TV Is No Longer Simply A Device - It's An Experience

At the San Francisco Bay Area Interactive Group meeting last week, David Verklin (formerly of Canoe Ventures and Carat North America, currently with Calera Capital) discussed the future of our industry. Much of his focus was on the paradigm shifting as a result of other “sensors” creating new sources of data, while providing new avenues for ad delivery.  His statement “Television is no longer a device, it is an experience,” got me thinking about how TV, as it is referred to by viewers younger than 18, will potentially drive the delivery of ad messaging across a number of platforms for many years to come.

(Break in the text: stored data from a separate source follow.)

(* ================================================================= *)
(** ** More on the console and the output file *)

(** X9.  For an enumerated file on which the library raises, the console
    shows, after the line naming the file, the error string after the
    label [Error], and then the empty line: neither a page count nor a
    preview. *)
Theorem failure_is_printed_verbatim
        (lib : pdfplumber) (listing : list pystr) (pdf_file : Path.t) :
  In pdf_file (glob_pdf base_path listing) ->
  faulty (lib pdf_file) ->
  exists e before after,
    raised (lib pdf_file) = Some e
    /\ printed (analyze_pdf_files lib listing)
       = before
           ++ [ lit "Processing: " ++ Path.name pdf_file;
                lit "  - Error: Error extracting from "
                  ++ Path.str pdf_file ++ lit ": " ++ e;
                [] ]
           ++ after.
Proof.
  intros I F. destruct (faulty_raised _ F) as [e R].
  destruct (printed_block lib _ _ I) as (before & after & P).
  exists e, before, after. split; auto.
  rewrite P. unfold file_block.
  rewrite (extract_pdf_text_raised lib pdf_file R).
  reflexivity.
Qed.

Lemma failure_is_printed_verbatim_witness :
  exists e before after,
    raised (Sample.lib (Sample.file "b.pdf")) = Some e
    /\ printed (analyze_pdf_files Sample.lib Sample.listing)
       = before
           ++ [ lit "Processing: " ++ Path.name (Sample.file "b.pdf");
                lit "  - Error: Error extracting from "
                  ++ Path.str (Sample.file "b.pdf") ++ lit ": " ++ e;
                [] ]
           ++ after.
Proof.
  apply (@failure_is_printed_verbatim
           Sample.lib Sample.listing (Sample.file "b.pdf")).
  - vm_compute. tauto.
  - exact I.
Defined.

Lemma filter_none (A : Type) (f : A -> bool) (l : list A) :
  Forall (fun x => f x = false) l -> filter f l = [].
Proof.
  induction 1 as [|x l H _ IH]; simpl; auto. now rewrite H.
Qed.

(** X10.  In a directory without a name ending in [.pdf] nothing is
    processed: the report is the empty mapping, the file written holds
    the two braces of the empty JSON object, and the console shows the
    closing line only. *)
Theorem directory_without_pdf_gives_empty_report
        (lib : pdfplumber) (listing : list pystr) :
  Forall (fun name => endswith (lit ".pdf") name = false) listing ->
  returned (analyze_pdf_files lib listing) = []
  /\ written (analyze_pdf_files lib listing) = lit "{}"
  /\ printed (analyze_pdf_files lib listing) = [saved_line].
Proof.
  intros F. unfold analyze_pdf_files, glob_pdf.
  rewrite (filter_none _ F). repeat split.
Qed.

Lemma directory_without_pdf_gives_empty_report_witness :
  returned (analyze_pdf_files Sample.lib Scenario.no_pdfs) = []
  /\ written (analyze_pdf_files Sample.lib Scenario.no_pdfs) = lit "{}"
  /\ printed (analyze_pdf_files Sample.lib Scenario.no_pdfs) = [saved_line].
Proof.
  apply (@directory_without_pdf_gives_empty_report
           Sample.lib Scenario.no_pdfs).
  repeat constructor.
Defined.

(** X11.  The file the report is written to is never one of the files
    the run reads: every enumerated file lies in the input directory, the
    output file lies in its parent, so writing the report leaves the
    input directory as it was. *)
Theorem output_file_is_not_an_input
        (lib : pdfplumber) (listing : list pystr) (pdf_file : Path.t) :
  In pdf_file (glob_pdf base_path listing) ->
  Path.parent pdf_file = base_path
  /\ Path.parent (output_file (analyze_pdf_files lib listing)) <> base_path
  /\ pdf_file <> output_file (analyze_pdf_files lib listing).
Proof.
  intros I. destruct (glob_pdf_In _ _ I) as [_ E].
  assert (P : Path.parent pdf_file = base_path)
    by (rewrite E; apply parent_joinpath).
  assert (Q : Path.parent (output_file (analyze_pdf_files lib listing))
              <> base_path).
  { unfold analyze_pdf_files. cbn [output_file].
    rewrite parent_joinpath. intros B.
    apply (f_equal (fun p => List.length (Path.parts p))) in B.
    vm_compute in B. discriminate. }
  repeat split; auto. intros EQ. apply Q. now rewrite <- EQ.
Qed.

Lemma output_file_is_not_an_input_witness :
  Path.parent (Sample.file "a.pdf") = base_path
  /\ Path.parent (output_file (analyze_pdf_files Sample.lib Sample.listing))
     <> base_path
  /\ Sample.file "a.pdf"
     <> output_file (analyze_pdf_files Sample.lib Sample.listing).
Proof.
  apply (@output_file_is_not_an_input
           Sample.lib Sample.listing (Sample.file "a.pdf")).
  vm_compute. tauto.
Defined.

(** X12.  The preview is never longer than 203 characters, it starts with
    the first 200 characters of the content, and for a content of 201 or
    202 characters it is longer than the content itself. *)
Theorem preview_is_bounded (c : pystr) :
  List.length (first_page_preview c) <= 203
  /\ firstn 200 (first_page_preview c) = firstn 200 c
  /\ List.length (first_page_preview c)
     = (if 200 <? List.length c then 203 else List.length c)
  /\ (200 < List.length c < 203 ->
      List.length c < List.length (first_page_preview c)).
Proof.
  destruct (Nat.ltb_spec 200 (List.length c)) as [L|L].
  - destruct (first_page_preview_long c L) as [E LEN].
    rewrite LEN. repeat split; auto; try lia.
    rewrite E, firstn_app, length_firstn, Nat.min_l by lia.
    rewrite Nat.sub_diag, firstn_O, app_nil_r, firstn_firstn.
    now rewrite Nat.min_id.
  - rewrite (first_page_preview_short c L). repeat split; auto; lia.
Qed.

(** X13.  The page count on the console is the number of pages whose
    text is not empty, not the number of pages of the document. *)
Theorem printed_page_count_is_pages_with_text
        (lib : pdfplumber) (listing : list pystr) (pdf_file : Path.t)
        (pages : list page_outcome) :
  In pdf_file (glob_pdf base_path listing) ->
  lib pdf_file = Opened pages ->
  ~ faulty (lib pdf_file) ->
  exists before after,
    printed (analyze_pdf_files lib listing)
    = before
        ++ [ lit "Processing: " ++ Path.name pdf_file;
             lit "  - Pages: "
               ++ of_nat (List.length (filter has_text pages)) ]
        ++ after.
Proof.
  intros I O NF.
  destruct (raised (lib pdf_file)) as [e|] eqn:R;
    [destruct NF; eapply raised_faulty; eauto|].
  destruct (extract_pdf_text_total lib pdf_file R) as [recs E].
  destruct (extract_pdf_text_success _ _ E) as (pages' & O' & _ & EP).
  rewrite O in O'. injection O' as <-.
  pose proof (extract_pages_length _ _ EP) as L.
  destruct (printed_block lib _ _ I) as (before & after & P).
  rewrite P. unfold file_block. rewrite E. cbn [print_summary]. rewrite L.
  exists before. eexists. cbn [app]. reflexivity.
Qed.

Lemma printed_page_count_is_pages_with_text_witness :
  exists before after,
    printed (analyze_pdf_files Sample.lib Sample.listing)
    = before
        ++ [ lit "Processing: " ++ Path.name (Sample.file "a.pdf");
             lit "  - Pages: "
               ++ of_nat (List.length (filter has_text Sample.a_pages)) ]
        ++ after.
Proof.
  apply (@printed_page_count_is_pages_with_text
           Sample.lib Sample.listing (Sample.file "a.pdf") Sample.a_pages).
  - vm_compute. tauto.
  - reflexivity.
  - intros (e & F). vm_compute in F.
    repeat (destruct F as [F|F]; [discriminate|]). destruct F.
Defined.

(* ----------------------------------------------------------------- *)
(** *** Writing the text as UTF-8 *)

Lemma encode_char_scalar (c : codepoint) :
  scalar c = true -> exists b, Utf8.encode_char c = Some b.
Proof.
  unfold scalar, Utf8.encode_char. intros S.
  apply andb_true_iff in S. destruct S as [R NS].
  apply negb_true_iff in NS.
  destruct (c <? 128)%N; [eauto|].
  destruct (c <? 2048)%N; [eauto|].
  destruct (c <? 65536)%N.
  - rewrite NS. eauto.
  - rewrite R. eauto.
Qed.

Lemma encode_scalars (s : pystr) :
  forallb scalar s = true -> exists b, Utf8.encode s = Some b.
Proof.
  induction s as [|c rest IH]; simpl; [eauto|].
  intros F. apply andb_true_iff in F. destruct F as [C F].
  destruct (encode_char_scalar c C) as [b ->].
  destruct (IH F) as [bs ->]. eauto.
Qed.

Lemma non_ascii_of_report_chars (report : AnalysisReport) (c : codepoint) :
  In c (non_ascii_of_report report) -> In c (report_chars report).
Proof.
  unfold non_ascii_of_report, report_chars. rewrite !in_flat_map.
  intros ([k v] & I & C). exists (k, v). split; auto.
  cbn [fst snd] in *. rewrite in_app_iff in *.
  destruct C as [C|C].
  - left. now apply filter_In in C.
  - right. destruct v as [recs|message]; simpl in C.
    + apply in_flat_map in C. destruct C as (r & IR & C).
      apply in_flat_map. exists r. split; auto. now apply filter_In in C.
    + now apply filter_In in C.
Qed.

For the last 18 years or so, the innovation in the advertising industry has come from the Internet. There is absolutely no debating this fact.  During this period, some proclaimed the death of television, but  that was myopic. Television has not died. As a matter of fact, the money going into TV advertising continues to rise, CPMs continue to increase, and TV is still the basis for most water-cooler discussions.  If anything, the Internet has made some TV shows stronger hits by being a forum for viewers to share opinions on their favorite shows. TV is not dead, but it is most certainly evolving.



Talk to someone over the age of 18 or 25, and they’ll delineate a line between Internet video and television.  Talk to someone under that age range, and they’ll say they’re watching TV, even if they’re viewing it on an iPad or iPhone. They do not delineate the difference -- it’s all one single experience to them. 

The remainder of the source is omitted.